416. In these circumstances, the Tribunal is driven to the conclusion that the Respondent used A&B’s certificate and Clause 63.1 of the Contract as a pretext for obtaining the bond monies. Had the Respondent genuinely taken the view that it wished to be rid of a contractor which was failing to perform, it would not have engaged in the negotiations. The termination of the Claimant’s employment was, in the view of the Tribunal, effected not because the Respondent was genuinely concerned to rid itself of a defaulting contractor, but rather for the extraneous purposes of resolving its cash-flow difficulties. In the view of the Tribunal, the Respondent’s conduct in implementing that termination was not consistent with the spirit of the Contract, nor was it consistent with the Respondent’s obligation of good faith [which, as the Tribunal had pointed out at paragraph 413, arose under Article 246(1) of the Civil Transactions Law].”

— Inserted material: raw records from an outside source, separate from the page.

(** src/internal/domain/unicode.go:59-72, isDisallowedFormatRune *)
Definition isDisallowedFormatRune (r : Z) : bool :=
  if in_Cf r then negb (r =? 0x200C) && negb (r =? 0x200D)
  else in_Zl r || in_Zp r.

(** The loop both validators run over the code points: the first character
    refused, or the number of them. *)
Fixpoint count_runes (field : string) (rs : list (Z * nat)) (n : Z) : result Z :=
  match rs with
  | [] => Ok n
  | (r, _) :: rs' =>
      if is_control r then
        Err (errorf ("domain: " ++ field ++ " must not contain control characters") [ErrInvalidInput])
      else if isDisallowedFormatRune r then
        Err (errorf ("domain: " ++ field ++ " must not contain the disallowed formatting or invisible character")
               [ErrInvalidInput])
      else count_runes field rs' (n + 1)
  end.

Definition printable_runes (field : string) (s : gostring) (maxLen : Z) : option goerror :=
  match count_runes field (runes s) 0 with
  | Err e => Some e
  | Ok n => if maxLen <? n then
              Some (errorf ("domain: " ++ field ++ " exceeds the maximum number of characters") [ErrInvalidInput])
            else None
  end.

Definition blank (c : ascii) : bool := bool_decide (c = byte_of 32) || bool_decide (c = byte_of 9).

(** src/internal/domain/validate.go:71-97, validatePrintable *)
Definition validatePrintable (field : string) (s : gostring) (maxLen : Z) : option goerror :=
  match s with
  | [] => Some (errorf ("domain: " ++ field ++ " must not be empty") [ErrInvalidInput])
  | c :: _ =>
      if negb (valid_utf8 s) then
        Some (errorf ("domain: " ++ field ++ " must be valid UTF-8") [ErrInvalidInput])
      else if blank c || blank (List.last s c) then
        Some (errorf ("domain: " ++ field ++ " must not have leading or trailing whitespace") [ErrInvalidInput])
      else printable_runes field s maxLen
  end.

(** src/internal/domain/validate.go:53-57, ValidateDeviceName *)
Definition ValidateDeviceName (name : gostring) : option goerror :=
  validatePrintable "device name" name MaxDeviceNameLen.

(** src/internal/domain/validate.go:59-63, ValidateAccessKeyName *)
Definition ValidateAccessKeyName (name : gostring) : option goerror :=
  validatePrintable "access key name" name MaxLabelLen.

(** src/internal/domain/validate.go:65-69, ValidateClientLabel *)
Definition ValidateClientLabel (label : gostring) : option goerror :=
  validatePrintable "client label" label MaxLabelLen.

(** src/internal/domain/validate.go:99-123, ValidateKeyComment *)
Definition ValidateKeyComment (comment : gostring) : option goerror :=
  if bool_decide (comment = []) then None
  else if negb (valid_utf8 comment) then
    Some (errorf "domain: key comment must be valid UTF-8" [ErrInvalidInput])
  else printable_runes "key comment" comment MaxCommentLen.

(** src/internal/domain/validate.go:125-132, ValidateFingerprint *)
Definition ValidateFingerprint (fp : gostring) : option goerror :=
  if negb (fingerprintRe fp) then
    Some (errorf "domain: fingerprint must be SHA256: followed by 43 unpadded base64 characters" [ErrInvalidInput])
  else None.

(** ** What an accepted text contains *)

Lemma count_runes_ok field rs n m : count_runes field rs n = Ok m →
  m = n + Z.of_nat (length rs) ∧
  Forall (λ '(r, _), is_control r = false ∧ isDisallowedFormatRune r = false) rs.
Proof.
  revert n. induction rs as [|[r w] rs IH]; simpl; intros n H; [simplify_eq; split; [lia|constructor]|].
  destruct (is_control r) eqn:?; [done|]. destruct (isDisallowedFormatRune r) eqn:?; [done|].
  destruct (IH _ H) as [-> ?]. split; [lia|]. by constructor.
Qed.

(** Not a C0 control and not DEL. *)
Definition printable (c : ascii) : Prop := 32 ≤ byte_val c ∧ byte_val c ≠ 127.

Lemma printable_runes_bytes field s maxLen : printable_runes field s maxLen = None → Forall printable s.
Proof.
  unfold printable_runes. destruct (count_runes _ _ _) as [n|] eqn:Hc; [|done]. intros _.
  apply count_runes_ok in Hc as [_ Hall]. apply Forall_forall. intros c Hin.
  pose proof (byte_val_range c). unfold printable.
  destruct (decide (byte_val c < 128)) as [Ha|]; [|lia].
  destruct (runes_ascii (length s) s c ltac:(done) Hin Ha) as [w Hr].
  rewrite Forall_forall in Hall. destruct (Hall _ Hr) as [Hctl _].
  unfold is_control, in_ranges in Hctl. simpl in Hctl.
  repeat (apply orb_false_iff in Hctl as [? Hctl]). lia.
Qed.

Lemma ValidateKeyComment_bytes c : ValidateKeyComment c = None → Forall printable c.
Proof.
  unfold ValidateKeyComment. case_bool_decide as Hc; [subst; constructor|].
  destruct (valid_utf8 c); [|done]. apply printable_runes_bytes.
Qed.

Lemma validatePrintable_bytes field s maxLen : validatePrintable field s maxLen = None →
  s ≠ [] ∧ Forall printable s.
Proof.
  unfold validatePrintable. destruct s; [done|]. destruct (valid_utf8 _); [|done].
  destruct (_ || _); [done|]. simpl negb. cbv iota. intros H. split; [done|]. exact (printable_runes_bytes _ _ _ H).
Qed.

Lemma Algorithm_string_of s : Algorithm_string (Algorithm_of s) = s.
Proof. unfold Algorithm_of. repeat (case_bool_decide; [by subst|]). done. Qed.

Lemma Algorithm_of_string a : Algorithm_IsValid a = true → Algorithm_of (Algorithm_string a) = a.
Proof. by destruct a. Qed.

Lemma Algorithm_string_visible a : Algorithm_IsValid a = true →
  Algorithm_string a ≠ [] ∧ Forall visible (Algorithm_string a).
Proof.
  intros Ha. split; [by destruct a|].
  destruct a; try done; repeat constructor; vm_compute; congruence.
Qed.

So there, in the Award, is an express finding that Eevi will act contrary to good faith in order to pursue its own objectives.
13. The second point taken by Ms N as a ground for a fear of dissipation is at paragraph 10.4 of her Affidavit:
“Secondly, the Defendant has shown every desire to avoid complying with the Award, by taking points in the Annulment Proceedings which are obviously bad. That suggests that it will also seek to take other steps, such as dissipating assets, to avoid enforcement proceedings.”
The points which give rise to concern in this context go beyond the jurisdiction point to which reference has already been made; they include the ground described in the annulment proceedings as “the violation of equality principle”. That point is taken in the statement of claim in the Dubai Civil Courts – an English translation of which has been provided to this Court – under the general heading ‘Reasons of Invalidity of the Arbitration Judgment’:
“Second, violation of equality principle – the arbitration tribunal deprived the plaintiff appointed expert to attend the sessions based on this decision, the plaintiff experts did not attend the arbitration sessions in which the defendant witness’s testimonies have been heard. The defendant provided its expert with the plaintiff witness’s testimonies transcript. Therefore, the defendant expert had a better place than the plaintiff expert as the former was aware of all witnesses’ testimonies including the plaintiff witness testimonies while the latter was deprived such a benefit.”
In reading that paragraph, it is necessary to keep in mind that, in the context of the Dubai Civil Court annulment proceedings, “plaintiff” refers to Eevi and “defendant” refers to Edward.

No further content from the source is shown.